In this case, it is preferable that the first bubble generating device is farther away from the orifice section than the second bubble generating device, and the first and second bubble generating devices are positioned on a straight line, and the second liquid path is formed along the surface area of the substrate and provided with a bypass detouring around the first bubble generating device. Also, it is preferable that the area of the first discharge opening is larger than the area of the second discharge opening. With the structure thus arranged, it becomes possible to discharge liquids, while changing the discharge amounts of each line of discharge openings.

Further, in accordance with the present invention, a method for manufacturing liquid jet heads is arranged to include a grooved member provided with a plurality of recessed grooves becoming one lateral line of liquid flow paths, and a wall portion having plural lines of discharge openings; a substrate having plural lines of bubble generating devices arranged laterally on one surface, being arranged substantially at right angles to the wall portion; a plurality of separation plates each provided with an aperture in a position corresponding to each of the bubble generating means in lines except those on the line closest to the discharge openings, and separating the lines of discharge openings per line, respectively, and separation walls surrounding each of bubble generating means with the exception of those on the lines closest to the discharge openings, and each of the liquid flow paths being separated to be independent so as to arrange each one of bubble generating devices on the substrate to be in each of the liquid flow paths conductively connected with the plural lines of discharge openings.

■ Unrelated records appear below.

(* ===== verification/NodeFacts.v ===== *)
(** * NodeFacts: the events of the node, and the logics of its handlers

    The events of the node ([node_event]); relations that every handler keeps
    ([LocalRel], [EventRel]) and how the handlers end and leave the mutex of the
    peer list ([lock_ok]); what the node remembers of the hashes it has seen, along
    any history ([remembers]); the ledger under any history of events. *)

From S2P Require Import Prelude StdTime Json Crypto Transaction Block State Consensus Storage Blockchain SampleNode ChainInvariant Texts Peer PeerScorer PeerManager Connections Effects Node.
From stdpp Require Import relations.
#[local] Open Scope Z_scope.

(** ** Relations a computation keeps *)

Section keeps_node.
Variable R : Node -> Node -> Prop.
Context `{!PreOrder R}.

Lemma keeps_mutex {A} (m : M A) :
  (forall n b, R n (with_peersLocked b n)) -> keeps R m -> keeps R (with_peersMutex m).
Proof.
  intros Hl Hm n. unfold with_peersMutex. destruct (peersLocked n); [done|].
  specialize (Hm (with_peersLocked true n)).
  destruct (m (with_peersLocked true n)) as [n1 [a|e| | |]]; simpl in *;
    (etrans; [apply (Hl n true)|]); try done; (etrans; [exact Hm|apply Hl]).
Qed.

Lemma keeps_chain_mutex {A} (m : M A) :
  (forall n x, R n (with_chainLock x n)) -> keeps R m -> keeps R (with_chainMutex m).
Proof.
  intros Hl Hm n. unfold with_chainMutex. destruct (chainLock n); [|done..].
  specialize (Hm (with_chainLock Held n)).
  destruct (m (with_chainLock Held n)) as [n1 [a|e| | |]]; simpl in *;
    (etrans; [apply (Hl n Held)|]); try done; (etrans; [exact Hm|apply Hl]).
Qed.

Lemma keeps_reading {A} (f : nat -> A) :
  (forall n t, R n (with_ticks t n)) -> keeps R (reading f).
Proof. intros Ht n. apply Ht. Qed.

End keeps_node.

This method comprises the steps of forming the separation walls on the substrate; and of bonding the separation walls to the separation plates; and then, the step of bonding the grooved member to the substrate provided with the separation walls and the separation plates.

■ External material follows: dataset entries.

(** C17: the node blocks for ever exactly when it is given a message from a peer
    whose endpoint is banned: handling it locks the peer list a second time, and
    then every later event that needs the list blocks too. So does the call back
    of the next new transaction submitted, and it holds the mutex of the blockchain:
    from then on nothing about the chain can be read or changed. Every other event
    ends with the mutexes free, unless it is still searching for a nonce. *)
Theorem deadlock_exact (n : Node) (e : node_event) :
  locks false Free n ->
  ((run_event e n).2 = Deadlocks <-> banned_message n e = true) /\
  (banned_message n e = false -> (run_event e n).2 <> Unfinished -> locks false Free (run_event e n).1) /\
  (banned_message n e = true ->
   let n1 := (run_event e n).1 in
   (run_event EvHeartbeat n1).2 = Deadlocks /\ (run_event EvGossip n1).2 = Deadlocks /\
   forall tx, acceptable (system_clock (ticks n1)) tx (blockchain_ n1) ->
     onTransactionAdded_ (blockchain_ n1) = true -> txID tx ∉ seenTxIDs_ n1 ->
     let n2 := (run_event (EvSubmit tx) n1).1 in
     (run_event (EvSubmit tx) n1).2 = Deadlocks /\
     (forall A (op : M A), with_chainMutex op n2 = (n2, Deadlocks))).
Proof.
  intros Hn. pose proof (event_safe n e) as Hsafe. destruct (banned_message n e) eqn:Hb.
  - destruct e; try discriminate Hb. destruct (banned_message_blocks p msg n Free Hb Hn) as [H1 H2].
    cbn [run_event]. split_and!; [done|done|intros _]. set (n1 := (handleMessage p msg n).1) in *. cbv zeta.
    split_and!; [by apply blocked_timers, H2..|]. intros tx Ha Hcb Hns. by apply blocked_submit.
  - destruct (Hsafe eq_refl Hn) as [H1 H2]. split_and!; [|done|done]. split; [|done]. by intros ?.
Qed.

(** C20: with the mutex of the blockchain free and fewer than 1000 block hashes seen,
    a forged block message that carries the hash of a block to come (an index below
    the chain's length is enough) changes nothing in the ledger and is not
    penalised; from then on, through any later events, for as long as the set of
    hashes has not filled up, the true block is ignored from every peer. *)
Theorem forged_block_suppresses (n : Node) (p : nat) (k : string) (j : json) (b : Block) :
  blockFromJson j = Ok b -> index b < Z.of_nat (length (chain_ (blockchain_ n))) ->
  (size (seenBlockHashes_ n) < 1000)%nat -> chainLock n = Free ->
  let n1 := (handleNewBlock p k (mkMessage NEW_BLOCK j) n).1 in
  same_ledger n n1 /\ peerScorer_ n1 = peerScorer_ n /\
  (forall es p' k' j' b', es = [] \/ (size (seenBlockHashes_ (after n1 es)) < 1000)%nat ->
     blockFromJson j' = Ok b' -> hash b' = hash b ->
     handleNewBlock p' k' (mkMessage NEW_BLOCK j') (after n1 es) = (after n1 es, Returns tt)).
Proof.
  intros Hj Hi Hsz Hc n1.
  assert (E : exists s, n1 = with_seenBlockHashes s n /\ hash b ∈ s).
  { unfold n1. destruct (decide (hash b ∈ seenBlockHashes_ n)) as [Hin|Hnin].
    - exists (seenBlockHashes_ n). rewrite (handleNewBlock_seen _ _ _ b) by done. by destruct n.
    - eexists. rewrite (handleNewBlock_old _ _ _ b) by done. split; [done|].
      rewrite insert_capped_small by done. set_solver. }
  destruct E as (s & -> & Hin). split_and!; [done..|]. intros es p' k' j' b' Hes Hj' Hh.
  apply (handleNewBlock_seen _ _ _ b'); [done|]. rewrite Hh.
  destruct Hes as [->|Hes]; [done|]. by apply still_seen_block.
Qed.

In contrast to the method of manufacture described above, the separation plates and separation walls are formed integrally as one body to provide a separation member. Then, it becomes possible to eliminate the positioning and bonding of the separation plates and the separation walls. In this manner, the production yield of the heads is enhanced, while implementing the cost reduction.

Here, the term "direction of relative movements" used for the specification hereof means the direction in which the carriage moves with respect to a recording medium (hereinafter referred to as the scanning direction) or it means the direction in which a recording medium is being carried with respect to a full line head.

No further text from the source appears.